Rock Paper Scissors
- Author: Alice Feeney
- Language: English
- Genre: Thriller
- Publisher: HarperCollins
- Publication date: August 19, 2021
- Publication place: United Kingdom
- ISBN: 9780008371005

= Rock Paper Scissors (novel) =

2021 novel by Alice Feeney

Rock Paper Scissors is a 2021 psychological thriller novel by British author Alice Feeney. The plot follows a couple in an unhappy marriage who take a weekend holiday to a repurposed chapel in the Scottish countryside.

In April 2021, Netflix announced that it would be releasing a six-part series based on the novel, to be produced by Suzanne Mackie.

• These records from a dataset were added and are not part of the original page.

(** X10: after a run of [rebuildOne] for a colour block that did not
    lose the texture, the token of the block is registered (at the cell
    it had, if it had one), every pixel of the interior of its tile
    holds the four bytes of the colour scaled by 255, and each rotation
    has the same six faces: one quad each, low faces at depth 0 and high
    faces at depth 1, all with the texture coordinates of the tile. *)
Theorem rebuildOne_color_tile s (blockID : nat) (color : num * num * num * num) :
  atlas_wf s → bijection s → textureLost s = false →
  let r := rebuildOne s blockID (BlockType_Color color) in
  textureLost r.1 = false →
  ∃ c, usageMap r.1 !! colorUsage blockID = Some c ∧
       (∀ c0, usageMap s !! colorUsage blockID = Some c0 → c = c0) ∧
       tile_holds r.1 c
         (λ _ _ k, byte_at (writeColor (BlockType_Color color) (of_Z 255)) k) ∧
       ∀ rot faces, r.2 !! rot = Some faces →
         faces = foldl (color_geometry s c) ∅ TILE_MAPPINGS.
Proof. apply color_tile_run. Qed.

(** The tokens that [rebuildOne] uses for a block. *)
Definition block_token (blockID : nat) (blockType : BlockType num) (tileSize : Z)
    (t : string) : Prop :=
  match blockType with
  | BlockType_Color _ => t = colorUsage blockID
  | BlockType_World _ opaque _ =>
      ∃ m layer, m ∈ TILE_MAPPINGS ∧ layer ∈ sliced_layers opaque tileSize ∧
                 t = sliceUsage blockID m.1 layer
  end.

Lemma slice_steps_frame lc blockID world opaque ks t : ∀ s,
  atlas_ok s → rebuild_locals s = lc → (∀ k, k ∈ ks → key_ok k) →
  textureLost (foldl (slice_step lc blockID world opaque) s ks) = false →
  (∀ k, k ∈ ks → t ≠ key_token blockID k) →
  let s' := foldl (slice_step lc blockID world opaque) s ks in
  usageMap s' !! t = usageMap s !! t ∧
  ∀ c, usageMap s !! t = Some c → tile_same s s' c.
Proof.
  induction ks as [|k ks IH]; intros s Hok Hlc Hks Hlost Ht; cbn [foldl] in *.
  - split; [done|]. intros c _. apply tile_same_refl.
  - assert (Hlost1 : textureLost (slice_step lc blockID world opaque s k) = false).
    { destruct (textureLost (slice_step lc blockID world opaque s k)) eqn:Hl; [|done].
      by rewrite (foldl_slice_step_lost _ _ _ _ _ _ Hl) in Hlost. }
    destruct (slice_step_run lc blockID world opaque s k Hok Hlc Hlost1)
      as (Hok1 & Hss1 & Hmap1 & _ & _ & Hsame1 & _).
    assert (Hne : t ≠ key_token blockID k) by (apply Ht; left).
    destruct (IH (slice_step lc blockID world opaque s k)) as [Hmap Hsame]; try done.
    { by rewrite (same_surface_locals s _ Hss1). }
    { intros k' Hk'. apply Hks. by right. }
    { intros k' Hk'. apply Ht. by right. }
    split; [by rewrite Hmap, Hmap1|].
    intros c Hc. apply (tile_same_trans s (slice_step lc blockID world opaque s k));
      [done|by eapply Hsame1|].
    apply Hsame. by rewrite Hmap1.
Qed.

== Background and publication history ==
Rock Paper Scissors was first published in the United Kingdom by HarperCollins on August 19, 2021, and was published in the United States by Flatiron Books, an imprint of Macmillan Publishers, on September 7, 2021. Luke Speed of Curtis Brown Group and Josie Freeman of ICM Partners represented the rights to the book.

It is the fourth novel by Alice Feeney.

== Reception ==
The novel was listed as one of Real Simple's "59 Best Books of 2021" and received positive reviews in The Concord Insider and Kirkus Reviews. It was also a Book of the Month selection by author Megan Miranda.

== Adaptation ==
In April 2021, five months before Rock Paper Scissors was published, Netflix announced that it would be releasing a six-part series based on the novel, to be produced by Suzanne Mackie under her production company, Orchid Pictures. Feeney expressed her excitement at the adaptation, telling The Sunday Post, "I don't write the books thinking this might be a TV series but with this one, it was the first time I did secretly hope it would make it to the screen. I really wanted that wish to come true."

Filming for the series is set to take place in Scotland.